Exercise requirements: Return the records below word for word.

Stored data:
######

(* ===== verification/AlarmSource.v ===== *)
(** The measurements behind the alarms ([internal/alarm/source.go]): the window
    statistics of the finished streams, the share of silent streams with its
    cache, the failed and the unhealthy calls, the capture drops and the free
    disk space.

    The database and [statfs] are parameters.  The theorems: an accepted rule
    only fails to measure when the database does, the cache of silent streams
    is invisible, and the unhealthy calls are those whose shown verdict has the
    warning. *)

From S2P Require Import Prelude GoFloat GoStrings Values Json JsonParse Rows Model Expression FilterSQL Queries Alarm.
From S2P Require Drops Pvqa Writer.

(** * The database *)

(** [QueryRow]: the columns of the row, if there is one.  [Query]: the rows that
    arrive, and the error that ends them early. *)
Class AlarmDB := {
  query_row : statement -> string + option (list any);
  query_rows : statement -> string + (list vmap * option string)
}.

Inductive measure_error :=
| FilterError (e : expression_error)
| DatabaseError (msg : string)
| NotCallCounter (counter : string).

Abbreviation mres := (res measure_error).

Definition of_filter {A} (r : fres A) : mres A := match r with Ok a => Ok a | Err e => Err (FilterError e) end.
Definition of_db {A} (r : string + A) : mres A := match r with inl e => Err (DatabaseError e) | inr a => Ok a end.

(** [Row.Scan] into [sql.NullInt64] and [sql.NullFloat64]: NULL is zero, another
    type goes through its text. *)
Definition scan_error : measure_error := DatabaseError "sql: Scan error".
Definition column (row : list any) (i : nat) : any := default ANil (row !! i).

Definition null_i64 (v : any) : mres Z :=
  match v with
  | ANil => Ok 0
  | AInt64 z => Ok z
  | v => match atoi (fmt_v v) with Some z => Ok z | None => Err scan_error end
  end.

Definition null_f64 (v : any) : mres float64 :=
  match v with
  | ANil => Ok fzero
  | AFloat f => Ok f
  | AInt64 z => Ok (f64_of_Z z)
  | v => match parse_float (fmt_v v) with Some f => Ok f | None => Err scan_error end
  end.

Definition null_string (v : any) : string := match v with ANil => "" | AString t => t | v => fmt_v v end.

(** The row a query must have. *)
Definition the_row (r : string + option (list any)) : mres (list any) :=
  match r with
  | inl e => Err (DatabaseError e)
  | inr None => Err (DatabaseError "sql: no rows in result set")
  | inr (Some row) => Ok row
  end.

(** * Statements *)

Definition streamKPIs : string :=
  "select count(*) as n," +:+
  " sum(case when rtpmon_statistics.sevana_mos > 0.0001 then 1 else 0 end) as n_sev," +:+
  " avg(case when rtpmon_statistics.sevana_mos > 0.0001 then rtpmon_statistics.sevana_rfactor end) as r_factor," +:+
  " avg(case when rtpmon_statistics.sevana_mos > 0.0001 then rtpmon_statistics.sevana_mos end) as sevana_mos," +:+
  " avg(rtpmon_statistics.network_mos) as network_mos," +:+
  " sum(rtpmon_statistics.lost_packet_counter) as lost," +:+
  " sum(rtpmon_statistics.rtp_packet_counter) as rtp," +:+
  " avg(rtpmon_statistics.jitter) as jitter," +:+
  " avg((rtpmon_statistics.end_timestamp - rtpmon_statistics.start_timestamp) / 1000.0) as duration" +:+
  " from rtpmon_statistics" +:+
  " inner join rtpmon_streams on rtpmon_streams.stream_id = rtpmon_statistics.stream_id" +:+
  " inner join rtpmon_instances on rtpmon_streams.agent_id = rtpmon_instances.id" +:+
  " where rtpmon_statistics.end_timestamp > ?".

Definition streamsFrom : string :=
  " from rtpmon_statistics" +:+
  " inner join rtpmon_streams on rtpmon_streams.stream_id = rtpmon_statistics.stream_id" +:+
  " inner join rtpmon_instances on rtpmon_streams.agent_id = rtpmon_instances.id" +:+
  " where rtpmon_statistics.end_timestamp > ? and rtpmon_statistics.sevana_mos > 0.0001".

(** [streamFilter] *)
Definition streamFilter (expr : string) : mres statement :=
  if String.eqb (trim_space expr) "" then Ok (Stmt "" [])
  else let? frag := of_filter (BuildWhere expr "qmark") in
       Ok (Stmt (" and (" +:+ Text frag +:+ ")") (Params frag)).

(** [callFilter] *)
Definition callFilter (expr : string) : mres statement :=
  if String.eqb (trim_space expr) "" then Ok (Stmt "" [])
  else let? frag := of_filter (BuildSipCallWhere expr "qmark") in
       Ok (Stmt (" where (" +:+ Text frag +:+ ")") (Params frag)).

Definition kpi_stmt (fromMs : Z) (cond : statement) : statement :=
  Stmt (streamKPIs +:+ sql cond) (AInt64 fromMs :: args cond).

######

Exercise output:
(* ===== verification/AlarmSource.v ===== *)
(** The measurements behind the alarms ([internal/alarm/source.go]): the window
    statistics of the finished streams, the share of silent streams with its
    cache, the failed and the unhealthy calls, the capture drops and the free
    disk space.

    The database and [statfs] are parameters.  The theorems: an accepted rule
    only fails to measure when the database does, the cache of silent streams
    is invisible, and the unhealthy calls are those whose shown verdict has the
    warning. *)

From S2P Require Import Prelude GoFloat GoStrings Values Json JsonParse Rows Model Expression FilterSQL Queries Alarm.
From S2P Require Drops Pvqa Writer.

(** * The database *)

(** [QueryRow]: the columns of the row, if there is one.  [Query]: the rows that
    arrive, and the error that ends them early. *)
Class AlarmDB := {
  query_row : statement -> string + option (list any);
  query_rows : statement -> string + (list vmap * option string)
}.

Inductive measure_error :=
| FilterError (e : expression_error)
| DatabaseError (msg : string)
| NotCallCounter (counter : string).

Abbreviation mres := (res measure_error).

Definition of_filter {A} (r : fres A) : mres A := match r with Ok a => Ok a | Err e => Err (FilterError e) end.
Definition of_db {A} (r : string + A) : mres A := match r with inl e => Err (DatabaseError e) | inr a => Ok a end.

(** [Row.Scan] into [sql.NullInt64] and [sql.NullFloat64]: NULL is zero, another
    type goes through its text. *)
Definition scan_error : measure_error := DatabaseError "sql: Scan error".
Definition column (row : list any) (i : nat) : any := default ANil (row !! i).

Definition null_i64 (v : any) : mres Z :=
  match v with
  | ANil => Ok 0
  | AInt64 z => Ok z
  | v => match atoi (fmt_v v) with Some z => Ok z | None => Err scan_error end
  end.

Definition null_f64 (v : any) : mres float64 :=
  match v with
  | ANil => Ok fzero
  | AFloat f => Ok f
  | AInt64 z => Ok (f64_of_Z z)
  | v => match parse_float (fmt_v v) with Some f => Ok f | None => Err scan_error end
  end.

Definition null_string (v : any) : string := match v with ANil => "" | AString t => t | v => fmt_v v end.

(** The row a query must have. *)
Definition the_row (r : string + option (list any)) : mres (list any) :=
  match r with
  | inl e => Err (DatabaseError e)
  | inr None => Err (DatabaseError "sql: no rows in result set")
  | inr (Some row) => Ok row
  end.

(** * Statements *)

Definition streamKPIs : string :=
  "select count(*) as n," +:+
  " sum(case when rtpmon_statistics.sevana_mos > 0.0001 then 1 else 0 end) as n_sev," +:+
  " avg(case when rtpmon_statistics.sevana_mos > 0.0001 then rtpmon_statistics.sevana_rfactor end) as r_factor," +:+
  " avg(case when rtpmon_statistics.sevana_mos > 0.0001 then rtpmon_statistics.sevana_mos end) as sevana_mos," +:+
  " avg(rtpmon_statistics.network_mos) as network_mos," +:+
  " sum(rtpmon_statistics.lost_packet_counter) as lost," +:+
  " sum(rtpmon_statistics.rtp_packet_counter) as rtp," +:+
  " avg(rtpmon_statistics.jitter) as jitter," +:+
  " avg((rtpmon_statistics.end_timestamp - rtpmon_statistics.start_timestamp) / 1000.0) as duration" +:+
  " from rtpmon_statistics" +:+
  " inner join rtpmon_streams on rtpmon_streams.stream_id = rtpmon_statistics.stream_id" +:+
  " inner join rtpmon_instances on rtpmon_streams.agent_id = rtpmon_instances.id" +:+
  " where rtpmon_statistics.end_timestamp > ?".

Definition streamsFrom : string :=
  " from rtpmon_statistics" +:+
  " inner join rtpmon_streams on rtpmon_streams.stream_id = rtpmon_statistics.stream_id" +:+
  " inner join rtpmon_instances on rtpmon_streams.agent_id = rtpmon_instances.id" +:+
  " where rtpmon_statistics.end_timestamp > ? and rtpmon_statistics.sevana_mos > 0.0001".

(** [streamFilter] *)
Definition streamFilter (expr : string) : mres statement :=
  if String.eqb (trim_space expr) "" then Ok (Stmt "" [])
  else let? frag := of_filter (BuildWhere expr "qmark") in
       Ok (Stmt (" and (" +:+ Text frag +:+ ")") (Params frag)).

(** [callFilter] *)
Definition callFilter (expr : string) : mres statement :=
  if String.eqb (trim_space expr) "" then Ok (Stmt "" [])
  else let? frag := of_filter (BuildSipCallWhere expr "qmark") in
       Ok (Stmt (" where (" +:+ Text frag +:+ ")") (Params frag)).

Definition kpi_stmt (fromMs : Z) (cond : statement) : statement :=
  Stmt (streamKPIs +:+ sql cond) (AInt64 fromMs :: args cond).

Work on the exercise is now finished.